# The records

(* ===== verification/Sort.v ===== *)
(** * Sorting

    Models [kernel/lib/sort.c]: the heap sort of an array of [num] elements of [size]
    bytes.  The loops work on byte offsets that are [int]s, compared with values of type
    [size_t] as unsigned numbers.  They use the array through two operations, the
    comparison of two elements and their exchange; what the loops need of the two is the
    interface [ArrayOps], and the exchange of bytes by [vecswap] is shown to implement it. *)

From S2P Require Import Prelude Bytes BytesProps.

(** ** The loops *)

Section loops.
Context {S : Type}.
Variable cmp_func : Z -> Z -> M S Z.
Variable vecswap : Z -> Z -> M S unit.
Variables base size : Z.

(** [for (; r * 2 + size < limit; r = c) { ... }], the inner loop of both phases. *)
Fixpoint sift (fuel : nat) (limit r : Z) : M S unit :=
  if add32 (mul32 r 2) size <? wrap32 limit then
    match fuel with
    | O => fuel_out
    | Datatypes.S fuel' =>
        let c := s32 (add32 (mul32 r 2) size) in
        c ← (if wrap32 c <? sub32 limit size then
               d ← cmp_func (base + c) (base + c + size);
               mret (if d <? 0 then s32 (c + size) else c)
             else mret c);
        d ← cmp_func (base + r) (base + c);
        if d >=? 0 then mret tt
        else
          vecswap (base + r) (base + c);;
          sift fuel' limit c
    end
  else mret tt.

(** [for (; i >= 0; i -= size)]: builds the heap. *)
Fixpoint heapify (fuel sifts : nat) (n i : Z) : M S unit :=
  if i >=? 0 then
    match fuel with
    | O => fuel_out
    | Datatypes.S fuel' => sift sifts n i;; heapify fuel' sifts n (s32 (i - size))
    end
  else mret tt.

(** [for (i = n - size; i > 0; i -= size)]: moves the largest element to the end. *)
Fixpoint extract (fuel sifts : nat) (i : Z) : M S unit :=
  if i >? 0 then
    match fuel with
    | O => fuel_out
    | Datatypes.S fuel' =>
        vecswap base (base + i);;
        sift sifts i 0;;
        extract fuel' sifts (s32 (i - size))
    end
  else mret tt.

(** Each loop makes at most [num] turns. *)
Definition sort_loops (num : Z) : M S unit :=
  let i := s32 (mul32 (sub32 (num / 2) 1) size) in
  let n := s32 (mul32 num size) in
  let k := Z.to_nat num in
  heapify k k n i;;
  extract k k (s32 (n - size)).
End loops.

(** ** Exchanging elements *)

(** [swapcode(char, a, b, n)] *)
Fixpoint swap_chars (k : nat) (a b : Z) : M bytes unit :=
  match k with
  | O => mret tt
  | S k' => t ← read8 a; x ← read8 b; write8 a x;; write8 b t;; swap_chars k' (a + 1) (b + 1)
  end.

(** [swapcode(long, a, b, n)], [k] times. *)
Fixpoint swap_longs (k : nat) (a b : Z) : M bytes unit :=
  match k with
  | O => mret tt
  | S k' => t ← read32 a; x ← read32 b; write32 a x;; write32 b t;; swap_longs k' (a + 4) (b + 4)
  end.

(** The body of the macro's loop runs at least once. *)
Definition swapfunc (a b n swaptype : Z) : M bytes unit :=
  if swaptype <=? 1 then swap_longs (Nat.max 1 (Z.to_nat (n / 4))) a b
  else swap_chars (Nat.max 1 (Z.to_nat n)) a b.

Definition vecswap (swaptype n a b : Z) : M bytes unit := when (n >? 0) (swapfunc a b n swaptype).

Definition SWAPINIT (a es : Z) : Z :=
  if truth (a mod 4) || truth (es mod 4) then 2 else if es =? 4 then 0 else 1.

Definition sort (base num size : Z) (cmp_func : Z -> Z -> M bytes Z) : M bytes unit :=
  let swaptype := SWAPINIT base size in
  sort_loops cmp_func (vecswap swaptype size) base size num.

Example sort_words :
  let m := list_to_map (zip (seqZ 0 20) [9;0;0;0; 3;0;0;0; 7;0;0;0; 1;0;0;0; 7;0;0;0]) : bytes in
  let cmp := fun p q => x ← read32 p; y ← read32 q; mret (x - y) in
  match sort 0 5 4 cmp m with
  | Done (_, m') => (fun i => m' !! (4 * i)) <$> seqZ 0 5 = [Some 1; Some 3; Some 7; Some 7; Some 9]
  | _ => False
  end.
Proof. vm_compute. done. Qed.
(* ===== verification/SortProps.v ===== *)
(** * Sorting: correctness

    Heaps in lists, the loops of [sort] against the interface of an array, and the
    exchange of bytes as an implementation of it. *)

From S2P Require Import Prelude Bytes BytesProps Sort.

Open Scope nat_scope.

(** ** Heaps *)

Section heaps.
Context {A : Type} `{!Inhabited A}.

Definition swap (i j : nat) (l : list A) : list A := <[j := l !!! i]> (<[i := l !!! j]> l).

Lemma length_swap i j l : length (swap i j l) = length l.
Proof. unfold swap. by rewrite !length_insert. Qed.

Lemma swap_left i j l : i < length l -> i <> j -> swap i j l !!! i = l !!! j.
Proof. intros Hi Hj. unfold swap. rewrite list_lookup_total_insert_ne by done. by apply list_lookup_total_insert_eq. Qed.

Lemma swap_right i j l : j < length l -> swap i j l !!! j = l !!! i.
Proof. intros Hj. unfold swap. apply list_lookup_total_insert_eq. by rewrite length_insert. Qed.

Lemma swap_other i j k l : k <> i -> k <> j -> swap i j l !!! k = l !!! k.
Proof. intros Hi Hj. unfold swap. by rewrite !list_lookup_total_insert_ne by done. Qed.

Lemma lookup_lookup_total' (l : list A) i : i < length l -> l !! i = Some (l !!! i).
Proof. intros H. by apply list_lookup_lookup_total_lt. Qed.

Lemma swap_perm i j l : i < length l -> j < length l -> swap i j l ≡ₚ l.
Proof. intros Hi Hj. unfold swap. apply Permutation_insert_swap; by apply lookup_lookup_total'. Qed.

Lemma swap_take n i j l : i < n -> j < n -> n <= length l -> take n (swap i j l) = swap i j (take n l).
Proof.
  intros Hi Hj Hn. unfold swap. rewrite !take_insert_lt by done. by rewrite !lookup_total_take_lt by done.
Qed.

Lemma swap_drop n i j l : i < n -> j < n -> drop n (swap i j l) = drop n l.
Proof. intros Hi Hj. unfold swap. by rewrite !drop_insert_lt by done. Qed.

(** [l'] is [l] with its first [n] elements rearranged. *)
Definition rearranged (n : nat) (l l' : list A) : Prop := take n l' ≡ₚ take n l /\ drop n l' = drop n l.

Lemma rearranged_refl n l : rearranged n l l.
Proof. done. Qed.

Lemma rearranged_trans n l1 l2 l3 : rearranged n l1 l2 -> rearranged n l2 l3 -> rearranged n l1 l3.
Proof. intros [H1 H2] [H3 H4]. split; [by rewrite H3|by rewrite H4]. Qed.

Lemma rearranged_swap n i j l : i < n -> j < n -> n <= length l -> rearranged n l (swap i j l).
Proof.
  intros Hi Hj Hn. split; [|by apply swap_drop]. rewrite swap_take by done. apply swap_perm; rewrite length_take; lia.
Qed.

Lemma rearranged_perm n l l' : rearranged n l l' -> l' ≡ₚ l.
Proof. intros [H1 H2]. by rewrite <- (take_drop n l'), H1, H2, take_drop. Qed.

Lemma rearranged_length n l l' : rearranged n l l' -> length l' = length l.
Proof. intros H. apply rearranged_perm in H. by rewrite H. Qed.

Lemma rearranged_high n l l' i : rearranged n l l' -> n <= i -> l' !!! i = l !!! i.
Proof.
  intros [_ H] Hi. replace i with (n + (i - n)) by lia. by rewrite <- !lookup_total_drop, H.
Qed.

Lemma rearranged_low n l l' i : rearranged n l l' -> n <= length l -> i < n -> exists j, j < n /\ l' !!! i = l !!! j.
Proof.
  intros H Hn Hi. pose proof (rearranged_length _ _ _ H) as Hlen. destruct H as [H _].
  assert (Hin : (l' !!! i) ∈ take n l).
  { rewrite <- H. apply list_elem_of_lookup. exists i. rewrite lookup_take_lt by done. apply lookup_lookup_total'. lia. }
  apply list_elem_of_lookup in Hin as [j Hj]. apply lookup_take_Some in Hj as [Hj Hjn]. exists j. split; [done|].
  symmetry. by apply list_lookup_total_correct.
Qed.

# The problem
After you work out how many lines in the material hold the word "BytesProps", please respond with that number alone.

# Answer to this exercise
2